Industrialised Humanity

David Zigmond reviews the film I, Daniel Blake and argues that it reveals, not only the cost of austerity, but also the industrialisation and automation of our relationships.

Author: David Zigmond

Industrialised humanity: why and how should we care for one another? Fraternal wisdom from a film maker

How do we best assess the complex needs of others? Are these best served by always increasing systems – now particularly computerisation and proceduralisation – to determine our human contact? A recent film I, Daniel Blake, cautions with courageous wisdom.

A system is nothing more than the subordination of all aspects of the universe to any one such aspect.

Jorge Luis Borges (1962), Labyrinths

[Spoiler Alert: the review of this film discloses much of the plot]

I, Daniel Blake is a consummate masterwork from veteran film director Ken Loach. Fifty years ago he made Cathy Come Home and this later film clearly carries his lifetime’s hallmark of compassionate social realism: subtle observation of society’s disadvantaged and dispossessed, struggling not only to survive but to do so with dignity, meaning and belonging.

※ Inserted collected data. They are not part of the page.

Lemma py_slice_from_1 {A} (l : list A) :
  py_slice (Some 1%Z) None l = skipn 1 l.
Proof.
  unfold py_slice, clamp_index. cbn [Z.ltb Z.compare].
  destruct l as [|x t]; [reflexivity|].
  replace (Z.min 1 (Z.of_nat (length (x :: t)))) with 1%Z
    by (cbn [length]; lia).
  apply firstn_all2. rewrite length_skipn. lia.
Qed.

Lemma py_slice_1_to {A} (k : Z) (l : list A) :
  (0 <= k)%Z ->
  py_slice (Some 1%Z) (Some k) l = skipn 1 (firstn (Z.to_nat k) l).
Proof.
  intros Hk. unfold py_slice, clamp_index. cbn [Z.ltb Z.compare].
  destruct (Z.ltb_spec k 0) as [|_]; [lia|].
  destruct l as [|x t].
  - cbn. rewrite firstn_nil. destruct (Z.to_nat k); reflexivity.
  - replace (Z.min 1 (Z.of_nat (length (x :: t)))) with 1%Z
      by (cbn [length]; lia).
    change (Z.to_nat 1) with 1%nat.
    rewrite skipn_firstn_comm.
    destruct (Z.min_spec k (Z.of_nat (length (x :: t)))) as [[_ ->]|[H ->]].
    + f_equal. lia.
    + rewrite !firstn_all2; [reflexivity| |]; rewrite length_skipn;
        cbn [length] in *; lia.
Qed.

Section Properties.

Context {collab : Collaborators}.

(* ----------------------------------------------------------------- *)
(** ** A rejected fit method *)

(** C8 on the code.  With a [fit_method] other than 'odr' and 'bayes',
    [fit_plaw] raises at its check, without a warning and with the
    stored fit-method name and all other attributes as they were; but
    the decomposition-only flag has been assigned [False] before the
    check, so a state whose flag was [True] (or unset) is not the state
    it was before the call. *)
Theorem fit_plaw_invalid_method (self : PCA) (fit_method : string) :
  fit_method <> "odr" -> fit_method <> "bayes" ->
  fit_plaw fit_method self =
    (Raise (Exn TypeError "fit_method must be 'odr' or 'bayes'."),
     store_decomp_only false self, []) /\
  _fit_method (state_of (fit_plaw fit_method self)) = _fit_method self /\
  _decomp_only (state_of (fit_plaw fit_method self)) = Some false /\
  (_decomp_only self <> Some false ->
   state_of (fit_plaw fit_method self) <> self).
Proof.
  intros Hodr Hbayes.
  assert (Heq : fit_plaw fit_method self =
    (Raise (Exn TypeError "fit_method must be 'odr' or 'bayes'."),
     store_decomp_only false self, [])).
  { unfold fit_plaw, bind, modify.
    apply String.eqb_neq in Hodr. apply String.eqb_neq in Hbayes.
    rewrite Hodr, Hbayes. reflexivity. }
  rewrite Heq. unfold state_of. cbn [fst snd].
  split; [reflexivity|]. destruct self; cbn.
  split; [reflexivity|]. split; [reflexivity|].
  intros Hflag Hsame. apply Hflag. injection Hsame. auto.
Qed.
(** * Top-N recommendation evaluation: [evaluation.py]

    A shallow embedding of the three functions of [src/evaluation.py]
    ([downvote_seen_items], [topn_recommendations] with its helper
    [topidx], and [model_evaluate]) together with the properties stated
    for them.

    Modelling conventions.
    - A float64 score is an extended rational ([score]): the finite
      values, the [-inf] written by the suppressor and the [+inf] that
      negating it yields.  NaN is not a score (the score matrix holds
      real numbers).  The metrics are computed in exact rational
      arithmetic; the special values of a numpy division by a zero user
      count are kept ([npfloat]).
    - A 2-D numpy array is a shape and a flat row-major buffer
      ([ndarray]); integer arrays are lists over [Z] or [nat].
    - Python exceptions are the [Raise] results of [result]; in-place
      mutation is explicit buffer passing.
    - [np.argpartition] and [np.argsort] are library kernels whose
      result is only specified up to their documented contract; they are
      the two operations of the interface [NumpySort], and a scalar
      reference instance is provided. *)

From Stdlib Require Import ZArith QArith Lia Lqa.
From stdpp Require Import base numbers list sorting gmap.
Lemma changePassword_success (token newPassword : string) (w : World)
    (value : string) (i : Z) (u : User) :
  (3 <= String.length newPassword)%nat →
  redis_lookup (forgotPasswordPrefix +:+ token) w = Some value →
  JS.falsy_string value = false →
  JS.parseInt value = Some i →
  find_by_id i (users w) = Some u →
  let key := forgotPasswordPrefix +:+ token in
  let hashed := argon2_hash (entropy w) newPassword in
  ∃ w', changePassword token newPassword w = (Resolved (response_user u), w')
    ∧ users w' = with_password (User.id u) hashed (users w)
    ∧ redis w' = delete key (redis w)
    ∧ session w' = Some {| userId := Some (User.id u) |}
    ∧ trace w'
      = (trace w ++ [ERedisGet key; EFindOneById (Some i); EHash newPassword;
                     EUpdatePassword (User.id u) hashed; ERedisDel key;
                     ESessionBind (User.id u)])%list
    ∧ now w' = now w.
Proof.
  intros Hlen Hget Htruthy Hparse Hfind.
  unfold changePassword, redis_get, User_findOne, hash, draw,
    User_update_password, redis_del, session_set_userId.
  rewrite (proj2 (Z.leb_gt _ _)) by lia.
  async. change (redis_lookup ?k (set_trace ?f w)) with (redis_lookup k w).
  rewrite Hget, Htruthy, Hparse. cbn. rewrite Hfind. cbn.
  eexists. repeat split. cbn. by rewrite <- !app_assoc.
Qed.

(** The expiry [forgotPassword] gives a token: [threeDaysInMilliseconds]
    is handed to Redis under ["ex"], which counts seconds. *)
Lemma forgotPassword_expiry_seconds (email : string) (w : World) (u : User) :
  find_by_email email (users w) = Some u →
  redis (forgotPassword email w).2 !! (forgotPasswordPrefix +:+ uuid_v4 (entropy w))
  = Some (JS.number_to_string (User.id u), now w + 259200000).
Proof.
  intros Hfound. rewrite (forgotPassword_found _ _ _ Hfound).
  unfold sendEmail, transporter_sendMail. async.
  destruct (smtp_fault w); cbn; apply lookup_insert_eq.
Qed.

Daniel Blake is a widowed, childless carpenter in his fifties recently rendered unemployed by a substantial heart attack. His slow and uncertain recovery renders his incapacity administratively ambiguous and so he becomes caught between two benefits – Employment and Support Allowance (ESA) and Job Seekers’ Allowance (JSA). He is thus in danger of being paid neither, or at all. Blake is a kindly, disciplined, responsible and intelligent man, but has limited education. In particular, he cannot use a computer: this has serious consequences for his fate, as he is told ‘the System is ‘digital by default’ and his truthful but pencilled CV is ‘just not good enough’. He demurs and the system begins first to exclude, then to punish him.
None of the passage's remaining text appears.